- [DATASET]
Lemma parse_entry_ok s : str_mem ","%char s = false -> entry_ok (parse_entry s).
Proof.
  intros Hs. unfold parse_entry at 1.
  assert (parse_entry s = Other (trim s) -> entry_ok (Other (trim s))) as Hother.
  { intros E. split; [by apply str_mem_trim|]. by rewrite parse_entry_trim. }
  unfold parse_entry in Hother.
  destruct (split_once _ (trim s)) as [[a p]|]; [|by apply Hother].
  destruct (parse_ipv4 a) as [v4|] eqn:E; [|by apply Hother]. split.
  - by eapply parse_ipv4_uint.
  - destruct (parse_uint 8 p) as [n|] eqn:En; [by eapply parse_uint_range|]. simpl. unfold is_uint. lia.
Qed.

Lemma show_parse e : entry_ok e -> parse_entry (show_entry e) = e.
Proof.
  destruct e as [a p|s]; [|by intros [_ ?]]. intros [Ha Hp]. unfold parse_entry. cbn [show_entry]. cbv zeta.
  rewrite trim_id.
  - change ("/" +:+ dec p) with (String "/"%char (dec p)).
    rewrite split_once_app by by apply ipv4_mem.
    by rewrite parse_ipv4_to_string, parse_uint_dec.
  - apply no_space_app; [apply no_space_ipv4|]. apply no_space_app; [|apply no_space_dec].
    intros c. simpl. by case_bool_decide; subst.
Qed.

Lemma show_no_comma e : entry_ok e -> str_mem ","%char (show_entry e) = false.
Proof.
  destruct e as [a p|s]; [|by intros [? _]]. intros _. cbn [show_entry].
  by rewrite !str_mem_app, ipv4_mem, dec_mem.
Qed.

Lemma join_comma_space x l : join ", " (x :: l) = join "," (x :: (String " "%char <$> l)).
Proof.
  revert x. induction l as [|y l IH]; intros x; [done|].
  change (join ", " (x :: y :: l)) with (x +:+ ", " +:+ join ", " (y :: l)).
  rewrite IH. change (String " " <$> y :: l) with (String " " y :: (String " "%char <$> l)).
  destruct (String " "%char <$> l); reflexivity.
Qed.

Lemma reread l : l <> [] -> Forall entry_ok l ->
  parse_entry <$> split_char ","%char (join ", " (show_entry <$> l)) = l.
Proof.
  intros Hne Hl. destruct Hl as [|e l He Hl]; [done|]. rewrite fmap_cons, join_comma_space.
  change "," with (String ","%char ""). rewrite split_join; [|done|].
  - rewrite fmap_cons, show_parse by done. f_equal.
    rewrite <- !list_fmap_compose. rewrite <- (list_fmap_id l) at 2.
    apply list_fmap_ext. intros i e' Hi. apply show_parse.
    rewrite Forall_forall in Hl. apply Hl. by eapply list_elem_of_lookup_2.
  - constructor; [by apply show_no_comma|]. rewrite !Forall_fmap.
    eapply Forall_impl; [exact Hl|]. intros e'. simpl. by apply show_no_comma.
Qed.

(** Where the new address goes. *)
Definition is_match (source : Z) (e : AddrEntry) : bool :=
  match e with V4 v4 prefix => (v4 =? source) || same_subnet v4 source prefix | Other _ => false end.

Lemma choose_spec source l k c :
  (forall i, c = Some i -> (i < k)%nat) ->
  match foldl (choose source) c (imap (fun i e => ((k + i)%nat, e)) l) with
  | Some i => c = Some i \/ exists j v4 prefix, i = (k + j)%nat /\ l !! j = Some (V4 v4 prefix)
                              /\ is_match source (V4 v4 prefix) = true
  | None => c = None /\ Forall (fun e => is_match source e = false) l
  end.
Proof.
  revert k c. induction l as [|e l IH]; intros k c Hc; simpl.
  - destruct c; [by left|done].
  - rewrite Nat.add_0_r.
    assert (imap ((fun i e => ((k + i)%nat, e)) ∘ S) l = imap (fun i e => ((S k + i)%nat, e)) l) as ->.
    { apply imap_ext. intros i x _. simpl. f_equal. lia. }
    set (c' := choose source c (k, e)).
    assert (forall i, c' = Some i -> (i < S k)%nat) as Hc'.
    { unfold c', choose. simpl. intros i Hi. destruct e as [v4 p|s].
      - destruct (v4 =? source); [simplify_eq; lia|]. destruct c; simplify_eq.
        + pose proof (Hc i eq_refl). lia.
        + destruct (same_subnet _ _ _); simplify_eq; lia.
      - pose proof (Hc i Hi). lia. }
    specialize (IH (S k) c' Hc').
    destruct (foldl _ c' _) as [i|].
    + destruct IH as [E|(j & v4 & p & -> & Hl & Hm)].
      * unfold c', choose in E. simpl in E. destruct e as [v4 p|s]; [|by left].
        destruct (v4 =? source) eqn:Ev.
        -- right. exists 0%nat, v4, p. simplify_eq. simpl. rewrite Ev. split; [lia|done].
        -- destruct c; [by left|]. destruct (same_subnet v4 source p) eqn:Es; simplify_eq.
           right. exists 0%nat, v4, p. simpl. rewrite Es, orb_true_r. split; [lia|done].
      * right. exists (S j), v4, p. split; [lia|done].
    + destruct IH as [E Hl]. unfold c', choose in E. simpl in E. destruct e as [v4 p|s].
      * destruct (v4 =? source) eqn:Ev; [done|]. destruct c; [done|].
        destruct (same_subnet v4 source p) eqn:Es; [done|]. split; [done|].
        constructor; [|done]. simpl. by rewrite Ev, Es.
      * split; [done|]. by constructor.
Qed.

(** The list after the update: one entry replaced in place, or one added. *)
Lemma put_primary_spec source primary l :
  (exists l1 v4 prefix l2, l = l1 ++ V4 v4 prefix :: l2
     /\ is_match source (V4 v4 prefix) = true
     /\ put_primary source primary l = l1 ++ V4 primary prefix :: l2)
  \/ (Forall (fun e => is_match source e = false) l
      /\ put_primary source primary l = l ++ [V4 primary 24]).
Proof.
  pose proof (choose_spec source l 0 None) as Hc. unfold put_primary, chosen_idx, enumerate.
  change (imap (fun i e => ((0 + i)%nat, e)) l) with (imap pair l) in Hc.
  destruct (foldl _ _ _) as [i|].
  - left. destruct Hc as [Hc|(j & v4 & p & -> & Hl & Hm)]; [done|done|]. simpl. rewrite Hl.
    exists (take j l), v4, p, (drop (S j) l). split_and!; [by rewrite take_drop_middle|done|].
    apply lookup_lt_Some in Hl. by rewrite insert_take_drop.
  - right. destruct Hc as [_ Hc]; [done|]. by split.
Qed.

Lemma put_primary_ok source primary l :
  is_uint 32 primary -> Forall entry_ok l -> Forall entry_ok (put_primary source primary l).
Proof.
  intros Hp Hl. destruct (put_primary_spec source primary l)
    as [(l1 & v4 & p & l2 & -> & _ & ->)|[_ ->]].
  - rewrite Forall_app, Forall_cons in *. destruct Hl as (H1 & [_ Hpre] & H2). by split_and!.
  - apply Forall_app. split; [done|]. constructor; [|constructor].
    split; [done|]. unfold is_uint. lia.
Qed.

(** the address list netplan gets is read back as the list before with the
    machine's new primary address put in place of one entry that was the
    source or in its subnet (with that entry's prefix length), or at the end
    with prefix length 24 when there was no such entry; every other entry,
    IPv6 ones too, is kept. *)
Theorem netplan_list_reread source primary raw_list :
  is_uint 32 primary ->
  let entries text := parse_entry <$> split_char ","%char text in
  let before := entries raw_list in
  let after := entries (new_addr_list source primary raw_list) in
  (exists l1 v4 prefix l2, before = l1 ++ V4 v4 prefix :: l2
     /\ is_match source (V4 v4 prefix) = true /\ after = l1 ++ V4 primary prefix :: l2)
  \/ (Forall (fun e => is_match source e = false) before /\ after = before ++ [V4 primary 24]).
Proof.
  intros Hp. cbv zeta. unfold new_addr_list.
  set (l := parse_entry <$> split_char _ raw_list).
  assert (Forall entry_ok l) as Hl.
  { apply Forall_fmap. eapply Forall_impl; [apply split_char_parts|]. apply parse_entry_ok. }
  rewrite reread; [apply put_primary_spec| |by apply put_primary_ok].
  destruct (put_primary_spec source primary l) as [(l1 & v4 & p & l2 & _ & _ & ->)|[_ ->]];
    [by destruct l1|by destruct l].
Qed.

(** ** A daemon on the machine of the address jump *)

Module DaemonDemo.
Import IpJump.Demo.

(** The same machine, with a server that always answers [again]. *)
Definition again : value :=
  Object [("code", Str "000000");
          ("data", Object [("target_ip", Str "10.0.0.2/24"); ("active_time", Number 30)])].

#[local] Instance demo_text : JsonText value := {|
  from_str _ := Ok again;
  is_object v := match v with Object _ => true | _ => false end;
  to_text _ := "";
  de_error _ _ := ""
|}.
#[local] Instance demo_netplan : NetplanFs machine := {|
  netplan_is_dir _ := false;
  netplan_entries _ := Ok [];
  read_to_string _ _ := Err "no such file";
  addr_captures _ := None;
  addr_replace c _ := c;
  gw_is_match _ := false;
  gw_replace c _ := c
|}.
#[local] Instance demo_files : Files machine := {| put _ m := (Ok tt, m) |}.

Definition once : IpJumpInstruction := Instr "10.0.0.1" "10.0.0.2/24" "" 0.
Definition every_minute : IpJumpInstruction := Instr "10.0.0.1" "10.0.0.2/24" "" 60.

Abbreviation run := (druns (W:=machine) (V:=value) "eth0" "http://server").

Definition periodic : daemon machine :=
  default (daemon_new start) (run [Send every_minute; Wake; Take; Tick] (daemon_new start)).

Lemma periodic_reached : run [Send every_minute; Wake; Take; Tick] (daemon_new start) = Some periodic.
Proof. vm_compute. reflexivity. Qed.

Lemma daemon_interval_positive_witness : d_phase periodic = Periodic 30 /\ 0 < 30.
Proof.
  assert (d_phase periodic = Periodic 30) as H by (vm_compute; reflexivity). split; [done|].
  by apply (daemon_interval_positive (V:=value) "eth0" "http://server" _ _ _ _ periodic_reached).
Defined.

Lemma waiting_daemon_executes_witness :
  exists d1 d2 d3,
    run [Send every_minute; Send once] (daemon_new start) = Some d1
    /\ dstep (V:=value) "eth0" "http://server" Wake d1 = Some d2
    /\ dstep (V:=value) "eth0" "http://server" Take d2 = Some d3 /\ d_done d3 = [once].
Proof.
  destruct (waiting_daemon_executes (V:=value) "eth0" "http://server" [] start (daemon_new start)
              [every_minute] once) as (d1 & d2 & d3 & E1 & _ & E2 & _ & E3 & D & _); [done..|].
  by exists d1, d2, d3.
Defined.

Lemma interrupting_instruction_skipped_witness :
  exists d1 d2,
    run [Send once; Break] periodic = Some d1
    /\ run [Send every_minute; Wake; Take] d1 = Some d2
    /\ d_done d2 = d_done periodic ++ [every_minute].
Proof.
  destruct (interrupting_instruction_skipped (V:=value) "eth0" "http://server" _ start periodic 30
              once every_minute periodic_reached) as (d1 & d2 & E1 & _ & E2 & D);
    [vm_compute; reflexivity|]. by exists d1, d2.
Defined.

(** 10.0.0.9, in the subnet of the source 10.0.0.1, gives way to 10.0.0.2. *)
Lemma netplan_list_reread_witness :
  new_addr_list (of_octets 10 0 0 1) (of_octets 10 0 0 2) "172.16.0.1/12,10.0.0.9/24 , fe80::1/64"
    = "172.16.0.1/12, 10.0.0.2/24, fe80::1/64"
  /\ (exists l1 v4 prefix l2,
        parse_entry <$> split_char ","%char "172.16.0.1/12,10.0.0.9/24 , fe80::1/64"
        = l1 ++ V4 v4 prefix :: l2).
Proof.
  split; [vm_compute; reflexivity|].
  destruct (netplan_list_reread (of_octets 10 0 0 1) (of_octets 10 0 0 2)
              "172.16.0.1/12,10.0.0.9/24 , fe80::1/64") as [(l1 & v4 & p & l2 & E & _)|[H _]].
  - unfold is_uint, of_octets. lia.
  - by exists l1, v4, p, l2.
  - exfalso. apply Forall_lookup with (i := 1%nat) (x := V4 (of_octets 10 0 0 9) 24) in H;
      [|vm_compute; reflexivity]. vm_compute in H. discriminate H.
Defined.
End DaemonDemo.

- [THE PROBLEM]
Report each line above containing the string "address".

- [SOLUTION TO THIS TASK]
(** Where the new address goes. *)
(** the address list netplan gets is read back as the list before with the
    machine's new primary address put in place of one entry that was the
(** ** A daemon on the machine of the address jump *)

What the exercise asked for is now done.